Stored data entries:
== == ==

(* ===== verification/Demo.v ===== *)
(** * The credential-free demonstration runtime ([src/money/flows/research.py])

    The synthetic instrument, snapshot, firms, audit and red team of demo mode.
    Clock and identifier reads are arguments. The objects also serve as the
    concrete inputs of the witnesses of later files, together with constant
    instances of the hash and pydantic parameters. *)

From S2P Require Import Prelude Effects PyNum Contracts.
#[local] Open Scope Z_scope.

(** The instrument [build_runtime("demo")] installs. *)
Definition demo_instrument (now : Z) : InstrumentMetadata :=
  mkInstrument "DEMO.L" "Demonstration plc (synthetic)" "STOCK" "GBX" None (Some true)
    ["software"] true now "Synthetic fixture, not a Trading 212 eligibility assertion"
    "money-demo" "demo-universe-v1" None.

Definition demo_record (now : Z) (snapshot_id evidence_id source_id canonical : string)
    (critical : bool) (p : EvidencePayload) : EvidenceRecord :=
  mkEvidence evidence_id snapshot_id "Money synthetic demonstration" "money-demo" source_id
    canonical (now - minutes 1) (Some (now - minutes 1)) now (now + minutes 30) true critical
    false p "".

Section demo.
Context `{ContentHash, Pydantic}.

Definition demo_snapshot (now : Z) (snapshot_id : string) (instrument : InstrumentMetadata)
    : Res ResearchSnapshot :=
  price ← validate_evidence (demo_record now snapshot_id "demo-price" "price-v1" "demo:price"
            true (Ohlcv (mkBar (dec 100) (dec 103) (dec 99) (dec 102) 100000 GBX)));
  financial ← validate_evidence (demo_record now snapshot_id "demo-financial" "filing-v1"
            "demo:filing" false (Financial (mkFact "cash" (dec 1000000) "GBP" (now - days 90))));
  notice ← validate_evidence (demo_record now snapshot_id "demo-news" "announcement-v1"
            "demo:announcement" false
            (Document (mkDocument announcement "Synthetic results notice"
               "Demonstration evidence only; not a real company."
               "https://example.invalid/money-demo")));
  validate_snapshot
    (mkSnapshot PRODUCTION_QUALIFICATION [] [] companies_house snapshot_id
       (im_ticker instrument) now now now now now instrument [price; financial; notice]
       false true HOSTED_COMMERCIAL_PRODUCTION None "").

(** [DemoFirm(firm).research(mandate, snapshot)] *)
Definition demo_firm (firm : Firm) (now : Z) (s : ResearchSnapshot) : Res FirmReport :=
  let '(family, kind) :=
    match firm with
    | tradingagents => (fam_technical, "ohlcv")
    | ai_hedge_fund => (fam_fundamental, "financial")
    | qlib => (fam_quantitative, "ohlcv")
    end in
  match List.find (λ e, bool_decide (payload_kind (ev_payload e) = kind)) (rs_evidence s) with
  | None => fail OperationFailed "StopIteration"
  | Some e =>
      validate_report
        (mkReport firm (rs_snapshot_id s) (rs_hash s)
           "Synthetic demonstration: evidence is available for independent review. No upstream model was executed and no investment signal is issued."
           [mkClaim (firm_name firm +:+ ":coverage") family
              ("The frozen snapshot contains " +:+ kind +:+ " evidence.")
              [ev_evidence_id e] FIRM_OPINION]
           "synthetic-fixture-v1" "no-llm" "0000000000000000000000000000000000000000"
           ("fixture:" +:+ firm_name firm) None [kind] ["coverage"] now
           (mkUsage None None None) demo None
           (match firm with
            | qlib => Some (mkQlib None None None "unknown" None [])
            | _ => None
            end))
  end.

Definition unavailable_validation (s : ResearchSnapshot) : LeanValidationReport :=
  mkLean LEAN_INSUFFICIENT_EVIDENCE (rs_snapshot_id s) "not-configured" 0 false false false
    false false false None None None None None None
    ["A qualified LEAN runner is not configured; no backtest PASS is inferred."].

Definition demo_audit (s : ResearchSnapshot) (reports : list FirmReport) : CIOAuditReport :=
  let evidence_ids := snapshot_evidence_ids s in
  mkAudit (rs_snapshot_id s) true
    (flat_map (λ r, map (λ c,
       mkFinding "Deterministic demonstration evidence auditor (CrewAI not executed)"
         (Some (cl_claim_id c))
         (if subset_of (cl_evidence_ids c) evidence_ids then VERIFIED else UNSUPPORTED)
         "Independently checked referenced evidence exists in the frozen snapshot; this does not verify a market thesis."
         (cl_evidence_ids c)) (fr_claims r)) reports)
    ["fixture-evidence-auditor"; "validation-availability-auditor"] false.

Definition demo_red_team : RedTeamReport :=
  mkRedTeam RED_WARN
    ["All evidence is synthetic; it cannot support an investment decision.";
     "No live research firm or LEAN validation has been executed."].
End demo.

(** ** Concrete parameters for evaluation *)
Definition zero_sha : string :=
  "0000000000000000000000000000000000000000000000000000000000000000".
Definition constant_hash : ContentHash :=
  {| hash_clearance _ := zero_sha; hash_evidence _ := zero_sha; hash_snapshot _ := zero_sha;
     hash_report _ := zero_sha; hash_lean _ := zero_sha; hash_audit _ := zero_sha;
     hash_packet _ := zero_sha |}.
Definition any_shape : Pydantic := λ _ _ _, true.

Definition get_or {A} (d : A) (r : Res A) : A := match r with inr a => a | inl _ => d end.
Definition bare_snapshot : ResearchSnapshot :=
  mkSnapshot PRODUCTION_QUALIFICATION [] [] companies_house "s" "DEMO.L" 0 0 0 0 0
    (demo_instrument 0) [] false true HOSTED_COMMERCIAL_PRODUCTION None "".
(** The demonstration snapshot at instant [now]. *)
Definition sample_snapshot (now : Z) : ResearchSnapshot :=
  get_or bare_snapshot
    (@demo_snapshot constant_hash any_shape now "snapshot-1" (demo_instrument now)).

Example demo_snapshot_valid :
  passes (@demo_snapshot constant_hash any_shape (hours 10) "snapshot-1"
            (demo_instrument (hours 10))) = true.
Proof. vm_compute. reflexivity. Qed.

== == ==

ASSIGNMENT: The records above must be set down again exactly as written.

PROBLEM SOLUTION:
(* ===== verification/Demo.v ===== *)
(** * The credential-free demonstration runtime ([src/money/flows/research.py])

    The synthetic instrument, snapshot, firms, audit and red team of demo mode.
    Clock and identifier reads are arguments. The objects also serve as the
    concrete inputs of the witnesses of later files, together with constant
    instances of the hash and pydantic parameters. *)

From S2P Require Import Prelude Effects PyNum Contracts.
#[local] Open Scope Z_scope.

(** The instrument [build_runtime("demo")] installs. *)
Definition demo_instrument (now : Z) : InstrumentMetadata :=
  mkInstrument "DEMO.L" "Demonstration plc (synthetic)" "STOCK" "GBX" None (Some true)
    ["software"] true now "Synthetic fixture, not a Trading 212 eligibility assertion"
    "money-demo" "demo-universe-v1" None.

Definition demo_record (now : Z) (snapshot_id evidence_id source_id canonical : string)
    (critical : bool) (p : EvidencePayload) : EvidenceRecord :=
  mkEvidence evidence_id snapshot_id "Money synthetic demonstration" "money-demo" source_id
    canonical (now - minutes 1) (Some (now - minutes 1)) now (now + minutes 30) true critical
    false p "".

Section demo.
Context `{ContentHash, Pydantic}.

Definition demo_snapshot (now : Z) (snapshot_id : string) (instrument : InstrumentMetadata)
    : Res ResearchSnapshot :=
  price ← validate_evidence (demo_record now snapshot_id "demo-price" "price-v1" "demo:price"
            true (Ohlcv (mkBar (dec 100) (dec 103) (dec 99) (dec 102) 100000 GBX)));
  financial ← validate_evidence (demo_record now snapshot_id "demo-financial" "filing-v1"
            "demo:filing" false (Financial (mkFact "cash" (dec 1000000) "GBP" (now - days 90))));
  notice ← validate_evidence (demo_record now snapshot_id "demo-news" "announcement-v1"
            "demo:announcement" false
            (Document (mkDocument announcement "Synthetic results notice"
               "Demonstration evidence only; not a real company."
               "https://example.invalid/money-demo")));
  validate_snapshot
    (mkSnapshot PRODUCTION_QUALIFICATION [] [] companies_house snapshot_id
       (im_ticker instrument) now now now now now instrument [price; financial; notice]
       false true HOSTED_COMMERCIAL_PRODUCTION None "").

(** [DemoFirm(firm).research(mandate, snapshot)] *)
Definition demo_firm (firm : Firm) (now : Z) (s : ResearchSnapshot) : Res FirmReport :=
  let '(family, kind) :=
    match firm with
    | tradingagents => (fam_technical, "ohlcv")
    | ai_hedge_fund => (fam_fundamental, "financial")
    | qlib => (fam_quantitative, "ohlcv")
    end in
  match List.find (λ e, bool_decide (payload_kind (ev_payload e) = kind)) (rs_evidence s) with
  | None => fail OperationFailed "StopIteration"
  | Some e =>
      validate_report
        (mkReport firm (rs_snapshot_id s) (rs_hash s)
           "Synthetic demonstration: evidence is available for independent review. No upstream model was executed and no investment signal is issued."
           [mkClaim (firm_name firm +:+ ":coverage") family
              ("The frozen snapshot contains " +:+ kind +:+ " evidence.")
              [ev_evidence_id e] FIRM_OPINION]
           "synthetic-fixture-v1" "no-llm" "0000000000000000000000000000000000000000"
           ("fixture:" +:+ firm_name firm) None [kind] ["coverage"] now
           (mkUsage None None None) demo None
           (match firm with
            | qlib => Some (mkQlib None None None "unknown" None [])
            | _ => None
            end))
  end.

Definition unavailable_validation (s : ResearchSnapshot) : LeanValidationReport :=
  mkLean LEAN_INSUFFICIENT_EVIDENCE (rs_snapshot_id s) "not-configured" 0 false false false
    false false false None None None None None None
    ["A qualified LEAN runner is not configured; no backtest PASS is inferred."].

Definition demo_audit (s : ResearchSnapshot) (reports : list FirmReport) : CIOAuditReport :=
  let evidence_ids := snapshot_evidence_ids s in
  mkAudit (rs_snapshot_id s) true
    (flat_map (λ r, map (λ c,
       mkFinding "Deterministic demonstration evidence auditor (CrewAI not executed)"
         (Some (cl_claim_id c))
         (if subset_of (cl_evidence_ids c) evidence_ids then VERIFIED else UNSUPPORTED)
         "Independently checked referenced evidence exists in the frozen snapshot; this does not verify a market thesis."
         (cl_evidence_ids c)) (fr_claims r)) reports)
    ["fixture-evidence-auditor"; "validation-availability-auditor"] false.

Definition demo_red_team : RedTeamReport :=
  mkRedTeam RED_WARN
    ["All evidence is synthetic; it cannot support an investment decision.";
     "No live research firm or LEAN validation has been executed."].
End demo.

(** ** Concrete parameters for evaluation *)
Definition zero_sha : string :=
  "0000000000000000000000000000000000000000000000000000000000000000".
Definition constant_hash : ContentHash :=
  {| hash_clearance _ := zero_sha; hash_evidence _ := zero_sha; hash_snapshot _ := zero_sha;
     hash_report _ := zero_sha; hash_lean _ := zero_sha; hash_audit _ := zero_sha;
     hash_packet _ := zero_sha |}.
Definition any_shape : Pydantic := λ _ _ _, true.

Definition get_or {A} (d : A) (r : Res A) : A := match r with inr a => a | inl _ => d end.
Definition bare_snapshot : ResearchSnapshot :=
  mkSnapshot PRODUCTION_QUALIFICATION [] [] companies_house "s" "DEMO.L" 0 0 0 0 0
    (demo_instrument 0) [] false true HOSTED_COMMERCIAL_PRODUCTION None "".
(** The demonstration snapshot at instant [now]. *)
Definition sample_snapshot (now : Z) : ResearchSnapshot :=
  get_or bare_snapshot
    (@demo_snapshot constant_hash any_shape now "snapshot-1" (demo_instrument now)).

Example demo_snapshot_valid :
  passes (@demo_snapshot constant_hash any_shape (hours 10) "snapshot-1"
            (demo_instrument (hours 10))) = true.
Proof. vm_compute. reflexivity. Qed.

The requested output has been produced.